(Saved data entries)
Definition parse_xacro (depth : nat) (xacro_content : string)
    : Converter -> (Error + Element) * Converter :=
  fun self =>
    match fromstring xacro_content with
    | inl e => (inl (ValueError ("Invalid XACRO XML: " +:+ e)), self)
    | inr root =>
        if negb (String.eqb (tag root) "robot") then
          (inl (ValueError "XACRO file must have 'robot' as root element"), self)
        else
          match _collect_xacro_elements depth root self with
          | (self', None) => (inl RecursionError, self')
          | (self', Some root') =>
              match _expand_xacro_elements depth self' root' with
              | None => (inl RecursionError, self')
              | Some expanded_root => (inr expanded_root, self')
              end
          end
    end.

End EntryPoint.

End Bounded.

(** ** Notions used in the statements *)

(** The nodes of a tree in document order, the root first. *)
Fixpoint nodes (e : Element) : list Element :=
  match e with
  | mkElement tg attrs tx tl cs => mkElement tg attrs tx tl cs :: List.flat_map nodes cs
  end.

(** The nodes below the root. *)
Definition descendants (e : Element) : list Element :=
  List.flat_map nodes (children e).

(** A declaration tag: a XACRO tag whose local name is one of the three
    declaration keywords. *)
Definition is_declaration (tg : string) : bool :=
  _is_xacro_element tg && bool_decide (_get_local_tag tg ∈ declaration_keywords).

(** The tree without its declarations: at every node the children that
    are declarations are left out, and the others follow in their order,
    each stripped in turn. *)
Fixpoint strip_declarations (e : Element) : Element :=
  match e with
  | mkElement tg attrs tx tl cs =>
      mkElement tg attrs tx tl
        (List.flat_map
           (fun c => if is_declaration (tag c) then [] else [strip_declarations c])
           cs)
  end.

(** The tree with every text and tail that is empty or all whitespace
    left unset. *)
Fixpoint drop_blank_text (e : Element) : Element :=
  match e with
  | mkElement tg attrs tx tl cs =>
      mkElement tg attrs
        (if has_content tx then tx else None)
        (if has_content tl then tl else None)
        (List.map drop_blank_text cs)
  end.

(** No text or tail of the tree is empty or all whitespace. *)
Fixpoint no_blank_text (e : Element) : bool :=
  match e with
  | mkElement tg attrs tx tl cs =>
      (has_content tx || bool_decide (tx = None))
      && (has_content tl || bool_decide (tl = None))
      && forallb no_blank_text cs
  end.

(** An attribute that expansion copies as it is: not a namespace
    declaration that mentions [xacro], and with no reference that
    resolves. *)
Definition attribute_expanded (self : Converter) (name value : string) : Prop :=
  if PyStr.startswith name "xmlns" then PyStr.contains "xacro" value = false
  else _resolve_properties self value = value.

#[global] Instance attribute_expanded_dec self name value :
  Decision (attribute_expanded self name value).
Proof. unfold attribute_expanded. destruct (PyStr.startswith name "xmlns"); apply _. Defined.

(** A text with no reference that resolves. *)
Definition text_expanded (self : Converter) (t : option string) : bool :=
  match t with
  | Some s => bool_decide (_resolve_properties self s = s)
  | None => true
  end.

(** An already expanded tree, for a converter in state [self]: no child
    anywhere is a macro invocation or carries the [xacro:] prefix (which
    the declarations written with a prefix do), and no attribute, text or
    tail holds a reference that resolves or a XACRO namespace
    declaration. *)
Fixpoint fully_expanded (self : Converter) (e : Element) : bool :=
  match e with
  | mkElement tg attrs tx tl cs =>
      bool_decide (map_Forall (attribute_expanded self) attrs)
      && text_expanded self tx && text_expanded self tl
      && forallb (fun c => negb (_is_macro_call self c)
                           && negb (PyStr.startswith (tag c) "xacro:")
                           && fully_expanded self c) cs
  end.

(** One converter state is carried over into another: every property and
    every macro is still defined, and the includes recorded before are
    still there, first. *)
Definition carried_over (self self' : Converter) : Prop :=
  (forall k, is_Some (properties self !! k) -> is_Some (properties self' !! k))
  /\ (forall k, is_Some (macros self !! k) -> is_Some (macros self' !! k))
  /\ includes self `prefix_of` includes self'.

(** [s] has a character that is not whitespace. *)
Fixpoint has_nonspace (s : string) : bool :=
  match s with
  | "" => false
  | String a s' => negb (PyStr.isspace a) || has_nonspace s'
  end.

(** [text] has no dollar sign, so no reference starts in it. *)
Definition dollar_free (text : string) : bool := negb (PyStr.has_char "$" text).

(** A name that the reference pattern accepts as group 1. *)
Definition ref_name (name : string) : bool :=
  PyStr.truthy name && negb (PyStr.has_char "}" name).

(** *** Readings of a text

    A text read as a row of pieces, each a literal stretch or a
    reference [${name}]. *)
Inductive piece : Type :=
| Lit (s : string)
| Ref (name : string).

(** The pieces written out, each reference as [value] gives it. *)
Fixpoint render (value : string -> string) (ps : list piece) : string :=
  match ps with
  | [] => ""
  | Lit s :: ps' => s +:+ render value ps'
  | Ref name :: ps' => value name +:+ render value ps'
  end.

(** The text that the pieces spell: each reference written as it is. *)
Definition source (ps : list piece) : string := render Re.group0 ps.

(** [t] begins with a reference: [${], a name that the pattern accepts,
    and [}]. *)
Definition starts_reference (t : string) : Prop :=
  exists name rest, ref_name name = true /\ t = Re.group0 name +:+ rest.

(** [ps] is a reading of the text it spells: every name is one that the
    pattern accepts, and at no position inside a literal stretch does the
    text begin with a reference.  So the references of the text, from
    left to right and without overlap, are the pieces [Ref]. *)
Fixpoint reading (ps : list piece) : Prop :=
  match ps with
  | [] => True
  | Lit s :: ps' =>
      (forall a b, s = a +:+ b -> b <> "" -> ~ starts_reference (b +:+ source ps'))
      /\ reading ps'
  | Ref name :: ps' => ref_name name = true /\ reading ps'
  end.

(** A test for [reading] on given pieces: the pattern fails at every
    position of every literal stretch. *)
Fixpoint no_reference_in (s rest : string) : bool :=
  match s with
  | "" => true
  | String x s' =>
      negb (bool_decide (is_Some (Re.match_here (s +:+ rest))))
      && no_reference_in s' rest
  end.

Fixpoint readingb (ps : list piece) : bool :=
  match ps with
  | [] => true
  | Lit s :: ps' => no_reference_in s (source ps') && readingb ps'
  | Ref name :: ps' => ref_name name && readingb ps'
  end.

(** The value of [name] in [d] if it has one other than the empty
    string. *)
Definition nonempty_value (d : gmap string string) (name : string) : option string :=
  match d !! name with
  | Some v => if PyStr.truthy v then Some v else None
  | None => None
  end.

__Activity__:
When you repeat the data, keep each line exactly as given.

__Task solution__:
Definition parse_xacro (depth : nat) (xacro_content : string)
    : Converter -> (Error + Element) * Converter :=
  fun self =>
    match fromstring xacro_content with
    | inl e => (inl (ValueError ("Invalid XACRO XML: " +:+ e)), self)
    | inr root =>
        if negb (String.eqb (tag root) "robot") then
          (inl (ValueError "XACRO file must have 'robot' as root element"), self)
        else
          match _collect_xacro_elements depth root self with
          | (self', None) => (inl RecursionError, self')
          | (self', Some root') =>
              match _expand_xacro_elements depth self' root' with
              | None => (inl RecursionError, self')
              | Some expanded_root => (inr expanded_root, self')
              end
          end
    end.

End EntryPoint.

End Bounded.

(** ** Notions used in the statements *)

(** The nodes of a tree in document order, the root first. *)
Fixpoint nodes (e : Element) : list Element :=
  match e with
  | mkElement tg attrs tx tl cs => mkElement tg attrs tx tl cs :: List.flat_map nodes cs
  end.

(** The nodes below the root. *)
Definition descendants (e : Element) : list Element :=
  List.flat_map nodes (children e).

(** A declaration tag: a XACRO tag whose local name is one of the three
    declaration keywords. *)
Definition is_declaration (tg : string) : bool :=
  _is_xacro_element tg && bool_decide (_get_local_tag tg ∈ declaration_keywords).

(** The tree without its declarations: at every node the children that
    are declarations are left out, and the others follow in their order,
    each stripped in turn. *)
Fixpoint strip_declarations (e : Element) : Element :=
  match e with
  | mkElement tg attrs tx tl cs =>
      mkElement tg attrs tx tl
        (List.flat_map
           (fun c => if is_declaration (tag c) then [] else [strip_declarations c])
           cs)
  end.

(** The tree with every text and tail that is empty or all whitespace
    left unset. *)
Fixpoint drop_blank_text (e : Element) : Element :=
  match e with
  | mkElement tg attrs tx tl cs =>
      mkElement tg attrs
        (if has_content tx then tx else None)
        (if has_content tl then tl else None)
        (List.map drop_blank_text cs)
  end.

(** No text or tail of the tree is empty or all whitespace. *)
Fixpoint no_blank_text (e : Element) : bool :=
  match e with
  | mkElement tg attrs tx tl cs =>
      (has_content tx || bool_decide (tx = None))
      && (has_content tl || bool_decide (tl = None))
      && forallb no_blank_text cs
  end.

(** An attribute that expansion copies as it is: not a namespace
    declaration that mentions [xacro], and with no reference that
    resolves. *)
Definition attribute_expanded (self : Converter) (name value : string) : Prop :=
  if PyStr.startswith name "xmlns" then PyStr.contains "xacro" value = false
  else _resolve_properties self value = value.

#[global] Instance attribute_expanded_dec self name value :
  Decision (attribute_expanded self name value).
Proof. unfold attribute_expanded. destruct (PyStr.startswith name "xmlns"); apply _. Defined.

(** A text with no reference that resolves. *)
Definition text_expanded (self : Converter) (t : option string) : bool :=
  match t with
  | Some s => bool_decide (_resolve_properties self s = s)
  | None => true
  end.

(** An already expanded tree, for a converter in state [self]: no child
    anywhere is a macro invocation or carries the [xacro:] prefix (which
    the declarations written with a prefix do), and no attribute, text or
    tail holds a reference that resolves or a XACRO namespace
    declaration. *)
Fixpoint fully_expanded (self : Converter) (e : Element) : bool :=
  match e with
  | mkElement tg attrs tx tl cs =>
      bool_decide (map_Forall (attribute_expanded self) attrs)
      && text_expanded self tx && text_expanded self tl
      && forallb (fun c => negb (_is_macro_call self c)
                           && negb (PyStr.startswith (tag c) "xacro:")
                           && fully_expanded self c) cs
  end.

(** One converter state is carried over into another: every property and
    every macro is still defined, and the includes recorded before are
    still there, first. *)
Definition carried_over (self self' : Converter) : Prop :=
  (forall k, is_Some (properties self !! k) -> is_Some (properties self' !! k))
  /\ (forall k, is_Some (macros self !! k) -> is_Some (macros self' !! k))
  /\ includes self `prefix_of` includes self'.

(** [s] has a character that is not whitespace. *)
Fixpoint has_nonspace (s : string) : bool :=
  match s with
  | "" => false
  | String a s' => negb (PyStr.isspace a) || has_nonspace s'
  end.

(** [text] has no dollar sign, so no reference starts in it. *)
Definition dollar_free (text : string) : bool := negb (PyStr.has_char "$" text).

(** A name that the reference pattern accepts as group 1. *)
Definition ref_name (name : string) : bool :=
  PyStr.truthy name && negb (PyStr.has_char "}" name).

(** *** Readings of a text

    A text read as a row of pieces, each a literal stretch or a
    reference [${name}]. *)
Inductive piece : Type :=
| Lit (s : string)
| Ref (name : string).

(** The pieces written out, each reference as [value] gives it. *)
Fixpoint render (value : string -> string) (ps : list piece) : string :=
  match ps with
  | [] => ""
  | Lit s :: ps' => s +:+ render value ps'
  | Ref name :: ps' => value name +:+ render value ps'
  end.

(** The text that the pieces spell: each reference written as it is. *)
Definition source (ps : list piece) : string := render Re.group0 ps.

(** [t] begins with a reference: [${], a name that the pattern accepts,
    and [}]. *)
Definition starts_reference (t : string) : Prop :=
  exists name rest, ref_name name = true /\ t = Re.group0 name +:+ rest.

(** [ps] is a reading of the text it spells: every name is one that the
    pattern accepts, and at no position inside a literal stretch does the
    text begin with a reference.  So the references of the text, from
    left to right and without overlap, are the pieces [Ref]. *)
Fixpoint reading (ps : list piece) : Prop :=
  match ps with
  | [] => True
  | Lit s :: ps' =>
      (forall a b, s = a +:+ b -> b <> "" -> ~ starts_reference (b +:+ source ps'))
      /\ reading ps'
  | Ref name :: ps' => ref_name name = true /\ reading ps'
  end.

(** A test for [reading] on given pieces: the pattern fails at every
    position of every literal stretch. *)
Fixpoint no_reference_in (s rest : string) : bool :=
  match s with
  | "" => true
  | String x s' =>
      negb (bool_decide (is_Some (Re.match_here (s +:+ rest))))
      && no_reference_in s' rest
  end.

Fixpoint readingb (ps : list piece) : bool :=
  match ps with
  | [] => true
  | Lit s :: ps' => no_reference_in s (source ps') && readingb ps'
  | Ref name :: ps' => ref_name name && readingb ps'
  end.

(** The value of [name] in [d] if it has one other than the empty
    string. *)
Definition nonempty_value (d : gmap string string) (name : string) : option string :=
  match d !! name with
  | Some v => if PyStr.truthy v then Some v else None
  | None => None
  end.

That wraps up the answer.